| Your instructions |
Please copy out the entries below exactly, beginning with the line that contains "Definition Rolling_std : Rolling" and ending with the line that contains "Inductive column : Type", and include nothing outside that span.

====== Records to process ======

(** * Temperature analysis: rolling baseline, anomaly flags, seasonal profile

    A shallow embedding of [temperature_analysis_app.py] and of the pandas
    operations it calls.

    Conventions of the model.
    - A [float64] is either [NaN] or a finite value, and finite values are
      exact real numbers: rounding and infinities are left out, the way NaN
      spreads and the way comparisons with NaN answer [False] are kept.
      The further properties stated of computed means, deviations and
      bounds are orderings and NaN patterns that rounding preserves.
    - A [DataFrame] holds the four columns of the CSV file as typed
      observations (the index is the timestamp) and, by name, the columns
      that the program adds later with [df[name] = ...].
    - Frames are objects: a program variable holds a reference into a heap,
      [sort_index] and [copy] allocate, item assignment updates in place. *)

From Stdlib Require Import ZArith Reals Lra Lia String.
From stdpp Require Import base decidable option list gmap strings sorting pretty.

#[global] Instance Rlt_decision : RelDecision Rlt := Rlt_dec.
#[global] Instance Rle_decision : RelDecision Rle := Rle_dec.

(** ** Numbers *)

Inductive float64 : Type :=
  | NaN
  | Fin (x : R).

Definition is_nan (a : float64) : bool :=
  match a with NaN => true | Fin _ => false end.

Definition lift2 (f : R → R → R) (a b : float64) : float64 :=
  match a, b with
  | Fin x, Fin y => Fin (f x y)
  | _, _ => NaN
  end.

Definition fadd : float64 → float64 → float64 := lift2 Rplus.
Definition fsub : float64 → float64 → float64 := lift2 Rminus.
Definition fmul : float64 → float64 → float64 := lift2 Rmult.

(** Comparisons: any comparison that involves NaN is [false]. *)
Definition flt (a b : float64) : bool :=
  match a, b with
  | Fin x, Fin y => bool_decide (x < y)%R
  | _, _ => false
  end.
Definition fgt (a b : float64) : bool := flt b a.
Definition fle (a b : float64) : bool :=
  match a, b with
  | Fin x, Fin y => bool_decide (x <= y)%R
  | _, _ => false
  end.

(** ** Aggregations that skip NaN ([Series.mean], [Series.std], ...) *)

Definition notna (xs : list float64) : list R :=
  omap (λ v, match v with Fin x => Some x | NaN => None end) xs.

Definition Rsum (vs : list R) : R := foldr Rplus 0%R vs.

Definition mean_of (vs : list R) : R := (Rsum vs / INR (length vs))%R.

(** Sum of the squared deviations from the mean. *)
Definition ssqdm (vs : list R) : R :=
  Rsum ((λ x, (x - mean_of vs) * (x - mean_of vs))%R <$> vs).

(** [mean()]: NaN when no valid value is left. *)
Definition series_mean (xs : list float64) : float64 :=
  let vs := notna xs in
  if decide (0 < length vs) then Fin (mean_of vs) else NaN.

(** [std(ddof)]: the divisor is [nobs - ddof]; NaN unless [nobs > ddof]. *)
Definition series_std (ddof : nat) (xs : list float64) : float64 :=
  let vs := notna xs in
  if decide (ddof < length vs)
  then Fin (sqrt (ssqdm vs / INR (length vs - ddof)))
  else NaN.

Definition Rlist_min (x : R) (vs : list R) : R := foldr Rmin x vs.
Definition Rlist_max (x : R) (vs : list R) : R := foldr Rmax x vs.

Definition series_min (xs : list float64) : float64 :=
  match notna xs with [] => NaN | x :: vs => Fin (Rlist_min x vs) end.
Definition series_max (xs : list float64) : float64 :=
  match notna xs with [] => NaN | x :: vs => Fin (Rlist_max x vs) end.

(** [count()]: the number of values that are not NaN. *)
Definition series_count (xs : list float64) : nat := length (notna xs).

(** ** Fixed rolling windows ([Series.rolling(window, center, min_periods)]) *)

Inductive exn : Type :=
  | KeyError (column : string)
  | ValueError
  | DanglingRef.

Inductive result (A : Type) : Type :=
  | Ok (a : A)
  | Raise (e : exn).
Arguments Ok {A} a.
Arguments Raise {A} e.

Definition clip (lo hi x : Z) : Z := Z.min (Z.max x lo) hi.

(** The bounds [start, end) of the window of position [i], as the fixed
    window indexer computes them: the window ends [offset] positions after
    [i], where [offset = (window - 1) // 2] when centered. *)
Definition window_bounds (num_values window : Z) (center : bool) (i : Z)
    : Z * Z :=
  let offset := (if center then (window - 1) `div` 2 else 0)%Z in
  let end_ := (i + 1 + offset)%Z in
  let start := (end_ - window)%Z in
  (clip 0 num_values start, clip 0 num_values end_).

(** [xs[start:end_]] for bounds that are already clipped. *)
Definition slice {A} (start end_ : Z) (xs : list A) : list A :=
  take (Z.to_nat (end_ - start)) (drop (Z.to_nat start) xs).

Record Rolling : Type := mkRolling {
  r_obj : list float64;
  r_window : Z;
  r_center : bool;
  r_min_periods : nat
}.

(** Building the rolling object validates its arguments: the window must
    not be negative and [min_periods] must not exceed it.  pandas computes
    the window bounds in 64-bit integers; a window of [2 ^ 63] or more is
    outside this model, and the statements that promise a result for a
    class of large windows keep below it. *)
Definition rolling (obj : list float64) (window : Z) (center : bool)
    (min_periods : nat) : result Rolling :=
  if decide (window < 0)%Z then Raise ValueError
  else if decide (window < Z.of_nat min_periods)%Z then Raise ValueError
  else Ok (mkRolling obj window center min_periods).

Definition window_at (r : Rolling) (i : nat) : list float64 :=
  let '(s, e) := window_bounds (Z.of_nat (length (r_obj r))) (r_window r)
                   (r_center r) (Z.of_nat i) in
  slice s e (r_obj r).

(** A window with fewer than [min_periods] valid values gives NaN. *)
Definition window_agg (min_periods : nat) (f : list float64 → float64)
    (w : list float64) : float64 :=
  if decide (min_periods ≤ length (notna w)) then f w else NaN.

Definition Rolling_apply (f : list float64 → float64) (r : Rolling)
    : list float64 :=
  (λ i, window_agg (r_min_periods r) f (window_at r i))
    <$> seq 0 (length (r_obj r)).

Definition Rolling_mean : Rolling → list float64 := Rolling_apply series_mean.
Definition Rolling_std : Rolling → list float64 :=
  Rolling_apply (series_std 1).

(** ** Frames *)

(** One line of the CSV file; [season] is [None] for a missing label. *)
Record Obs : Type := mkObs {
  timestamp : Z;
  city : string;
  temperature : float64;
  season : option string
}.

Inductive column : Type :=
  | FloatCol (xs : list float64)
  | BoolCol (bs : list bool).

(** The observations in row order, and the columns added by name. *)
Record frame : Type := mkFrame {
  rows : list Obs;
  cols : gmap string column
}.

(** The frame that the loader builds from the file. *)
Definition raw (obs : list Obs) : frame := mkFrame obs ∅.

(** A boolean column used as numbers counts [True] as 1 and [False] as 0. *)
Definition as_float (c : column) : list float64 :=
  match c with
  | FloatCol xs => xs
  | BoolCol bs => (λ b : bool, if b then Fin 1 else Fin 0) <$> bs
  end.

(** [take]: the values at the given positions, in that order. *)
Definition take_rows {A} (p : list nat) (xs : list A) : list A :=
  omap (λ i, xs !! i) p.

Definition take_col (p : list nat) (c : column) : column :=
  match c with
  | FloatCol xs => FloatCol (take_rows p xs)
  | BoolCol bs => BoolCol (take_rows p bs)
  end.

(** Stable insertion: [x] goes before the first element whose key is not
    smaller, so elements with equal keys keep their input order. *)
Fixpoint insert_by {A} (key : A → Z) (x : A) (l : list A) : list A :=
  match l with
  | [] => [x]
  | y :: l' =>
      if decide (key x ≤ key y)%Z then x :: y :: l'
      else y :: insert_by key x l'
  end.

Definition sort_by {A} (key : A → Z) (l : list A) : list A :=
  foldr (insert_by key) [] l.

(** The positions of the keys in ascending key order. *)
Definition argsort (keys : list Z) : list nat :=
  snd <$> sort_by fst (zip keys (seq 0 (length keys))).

======
====== Records to process ======

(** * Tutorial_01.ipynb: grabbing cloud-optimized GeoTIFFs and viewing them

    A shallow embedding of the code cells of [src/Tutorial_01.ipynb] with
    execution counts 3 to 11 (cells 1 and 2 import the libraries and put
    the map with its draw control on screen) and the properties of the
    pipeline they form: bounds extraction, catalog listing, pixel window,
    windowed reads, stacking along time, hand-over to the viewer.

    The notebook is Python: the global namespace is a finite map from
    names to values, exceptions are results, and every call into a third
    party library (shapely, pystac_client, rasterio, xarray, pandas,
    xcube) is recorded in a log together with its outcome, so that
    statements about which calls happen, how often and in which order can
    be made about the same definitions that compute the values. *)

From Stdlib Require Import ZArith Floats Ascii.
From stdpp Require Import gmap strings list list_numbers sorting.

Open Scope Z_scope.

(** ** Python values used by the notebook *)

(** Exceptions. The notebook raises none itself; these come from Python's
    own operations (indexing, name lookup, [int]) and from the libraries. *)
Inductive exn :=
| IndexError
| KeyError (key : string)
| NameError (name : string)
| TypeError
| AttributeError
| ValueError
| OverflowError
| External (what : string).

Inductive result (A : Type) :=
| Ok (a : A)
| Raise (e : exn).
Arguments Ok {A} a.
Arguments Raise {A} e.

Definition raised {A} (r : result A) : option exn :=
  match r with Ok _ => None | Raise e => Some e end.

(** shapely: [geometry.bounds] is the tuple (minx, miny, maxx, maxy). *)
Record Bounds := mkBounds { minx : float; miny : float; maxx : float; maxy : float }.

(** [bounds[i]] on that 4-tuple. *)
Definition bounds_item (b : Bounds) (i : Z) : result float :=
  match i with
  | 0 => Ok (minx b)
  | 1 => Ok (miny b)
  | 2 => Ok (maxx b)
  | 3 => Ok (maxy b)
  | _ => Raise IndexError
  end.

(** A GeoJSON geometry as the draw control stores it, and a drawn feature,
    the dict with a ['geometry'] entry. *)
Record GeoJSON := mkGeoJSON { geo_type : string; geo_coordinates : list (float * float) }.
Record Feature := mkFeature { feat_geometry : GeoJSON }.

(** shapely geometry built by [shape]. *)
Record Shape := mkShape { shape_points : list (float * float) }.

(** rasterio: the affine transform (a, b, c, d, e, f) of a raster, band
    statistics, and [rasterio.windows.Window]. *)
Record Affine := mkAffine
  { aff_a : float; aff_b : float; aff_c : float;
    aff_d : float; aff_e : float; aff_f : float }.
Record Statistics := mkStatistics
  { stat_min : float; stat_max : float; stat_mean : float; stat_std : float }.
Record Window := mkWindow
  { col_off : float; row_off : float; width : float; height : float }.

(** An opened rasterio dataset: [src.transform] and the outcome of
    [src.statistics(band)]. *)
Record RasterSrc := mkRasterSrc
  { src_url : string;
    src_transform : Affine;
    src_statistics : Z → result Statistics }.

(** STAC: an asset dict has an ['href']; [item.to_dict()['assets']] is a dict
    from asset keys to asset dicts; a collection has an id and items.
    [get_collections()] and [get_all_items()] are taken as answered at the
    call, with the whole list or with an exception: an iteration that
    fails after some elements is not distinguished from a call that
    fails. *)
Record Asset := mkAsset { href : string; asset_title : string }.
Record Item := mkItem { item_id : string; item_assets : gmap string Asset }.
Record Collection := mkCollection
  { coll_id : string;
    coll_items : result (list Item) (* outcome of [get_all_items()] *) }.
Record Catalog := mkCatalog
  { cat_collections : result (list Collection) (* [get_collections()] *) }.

======
====== Records to process ======

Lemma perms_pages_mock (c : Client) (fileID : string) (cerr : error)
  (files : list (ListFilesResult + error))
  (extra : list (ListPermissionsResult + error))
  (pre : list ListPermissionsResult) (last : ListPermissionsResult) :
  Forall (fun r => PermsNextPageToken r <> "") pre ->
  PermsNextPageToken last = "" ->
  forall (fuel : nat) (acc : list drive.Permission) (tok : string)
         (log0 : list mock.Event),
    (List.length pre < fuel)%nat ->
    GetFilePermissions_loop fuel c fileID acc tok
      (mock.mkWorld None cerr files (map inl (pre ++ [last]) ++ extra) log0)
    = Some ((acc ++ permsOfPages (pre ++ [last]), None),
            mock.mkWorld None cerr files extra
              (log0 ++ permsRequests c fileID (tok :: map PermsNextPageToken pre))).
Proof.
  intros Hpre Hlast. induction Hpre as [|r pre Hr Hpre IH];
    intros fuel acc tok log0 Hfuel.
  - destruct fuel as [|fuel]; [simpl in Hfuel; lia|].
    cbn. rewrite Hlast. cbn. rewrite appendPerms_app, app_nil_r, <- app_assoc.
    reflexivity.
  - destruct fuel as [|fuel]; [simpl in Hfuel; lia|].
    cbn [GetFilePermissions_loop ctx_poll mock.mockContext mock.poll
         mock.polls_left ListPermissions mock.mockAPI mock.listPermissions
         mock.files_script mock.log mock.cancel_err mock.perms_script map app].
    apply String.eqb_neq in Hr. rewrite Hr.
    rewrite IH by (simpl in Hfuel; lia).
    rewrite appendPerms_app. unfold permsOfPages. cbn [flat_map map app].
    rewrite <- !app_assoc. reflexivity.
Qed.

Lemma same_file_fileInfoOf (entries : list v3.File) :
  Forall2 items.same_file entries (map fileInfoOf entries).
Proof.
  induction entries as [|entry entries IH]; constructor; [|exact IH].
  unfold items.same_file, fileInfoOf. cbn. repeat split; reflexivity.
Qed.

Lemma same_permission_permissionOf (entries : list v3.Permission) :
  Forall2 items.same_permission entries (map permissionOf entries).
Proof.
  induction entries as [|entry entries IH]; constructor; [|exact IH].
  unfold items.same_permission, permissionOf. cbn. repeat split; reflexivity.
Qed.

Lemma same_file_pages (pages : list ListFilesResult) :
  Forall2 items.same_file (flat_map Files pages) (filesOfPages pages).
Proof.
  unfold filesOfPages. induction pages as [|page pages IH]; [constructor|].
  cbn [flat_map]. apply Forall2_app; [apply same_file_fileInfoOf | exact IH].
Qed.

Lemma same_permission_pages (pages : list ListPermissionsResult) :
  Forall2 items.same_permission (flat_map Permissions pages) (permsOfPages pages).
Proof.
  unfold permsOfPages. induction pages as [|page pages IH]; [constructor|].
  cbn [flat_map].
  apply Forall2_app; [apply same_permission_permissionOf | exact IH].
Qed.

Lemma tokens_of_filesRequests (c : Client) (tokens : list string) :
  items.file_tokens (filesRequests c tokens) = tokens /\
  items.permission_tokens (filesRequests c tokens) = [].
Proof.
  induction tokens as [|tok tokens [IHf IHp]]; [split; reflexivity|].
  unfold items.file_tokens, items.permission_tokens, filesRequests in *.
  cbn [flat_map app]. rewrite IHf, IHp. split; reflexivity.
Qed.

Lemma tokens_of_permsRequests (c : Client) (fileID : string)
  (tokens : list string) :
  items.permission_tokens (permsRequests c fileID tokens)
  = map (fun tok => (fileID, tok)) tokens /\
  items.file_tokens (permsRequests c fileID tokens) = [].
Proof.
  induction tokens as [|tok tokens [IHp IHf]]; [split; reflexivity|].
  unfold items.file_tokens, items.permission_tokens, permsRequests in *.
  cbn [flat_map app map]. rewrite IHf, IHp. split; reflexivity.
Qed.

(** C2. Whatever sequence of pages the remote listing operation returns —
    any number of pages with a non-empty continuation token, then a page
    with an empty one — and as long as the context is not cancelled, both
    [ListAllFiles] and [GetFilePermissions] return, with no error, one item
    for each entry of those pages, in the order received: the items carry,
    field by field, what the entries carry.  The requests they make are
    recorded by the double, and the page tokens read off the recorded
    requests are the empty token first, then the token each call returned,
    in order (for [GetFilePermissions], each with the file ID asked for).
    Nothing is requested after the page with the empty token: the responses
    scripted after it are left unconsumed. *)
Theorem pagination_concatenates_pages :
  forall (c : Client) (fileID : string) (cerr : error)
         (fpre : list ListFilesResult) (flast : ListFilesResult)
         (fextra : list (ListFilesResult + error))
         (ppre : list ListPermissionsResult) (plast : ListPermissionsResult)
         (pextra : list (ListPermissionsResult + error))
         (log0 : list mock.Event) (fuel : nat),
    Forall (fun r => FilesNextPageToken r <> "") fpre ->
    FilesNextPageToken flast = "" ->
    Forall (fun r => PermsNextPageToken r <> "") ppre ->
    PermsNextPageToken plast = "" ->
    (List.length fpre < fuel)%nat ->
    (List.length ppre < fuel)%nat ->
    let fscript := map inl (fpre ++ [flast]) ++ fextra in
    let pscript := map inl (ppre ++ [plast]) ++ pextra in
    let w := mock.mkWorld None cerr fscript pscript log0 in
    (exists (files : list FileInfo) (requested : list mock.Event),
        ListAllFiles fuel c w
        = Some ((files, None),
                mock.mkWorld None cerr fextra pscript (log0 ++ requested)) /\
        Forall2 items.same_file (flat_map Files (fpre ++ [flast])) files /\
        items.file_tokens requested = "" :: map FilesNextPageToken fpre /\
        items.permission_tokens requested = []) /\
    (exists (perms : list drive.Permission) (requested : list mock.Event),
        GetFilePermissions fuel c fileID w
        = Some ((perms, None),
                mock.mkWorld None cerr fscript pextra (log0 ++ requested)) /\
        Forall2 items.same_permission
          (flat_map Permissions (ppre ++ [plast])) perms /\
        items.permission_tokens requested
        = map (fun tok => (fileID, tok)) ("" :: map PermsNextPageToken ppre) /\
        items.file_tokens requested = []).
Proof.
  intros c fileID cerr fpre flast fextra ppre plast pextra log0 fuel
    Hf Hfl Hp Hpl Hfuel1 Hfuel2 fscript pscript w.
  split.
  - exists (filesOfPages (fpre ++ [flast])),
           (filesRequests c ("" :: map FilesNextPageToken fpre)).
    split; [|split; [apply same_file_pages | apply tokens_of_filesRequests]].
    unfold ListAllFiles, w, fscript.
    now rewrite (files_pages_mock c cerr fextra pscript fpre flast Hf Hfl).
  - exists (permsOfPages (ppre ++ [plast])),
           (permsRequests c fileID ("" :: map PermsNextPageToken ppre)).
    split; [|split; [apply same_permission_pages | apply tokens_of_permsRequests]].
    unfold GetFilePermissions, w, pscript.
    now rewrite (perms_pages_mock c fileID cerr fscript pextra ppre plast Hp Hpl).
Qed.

======

| Reply |
Definition Rolling_std : Rolling → list float64 :=
  Rolling_apply (series_std 1).

(** ** Frames *)

(** One line of the CSV file; [season] is [None] for a missing label. *)
Record Obs : Type := mkObs {
  timestamp : Z;
  city : string;
  temperature : float64;
  season : option string
}.

Inductive column : Type :=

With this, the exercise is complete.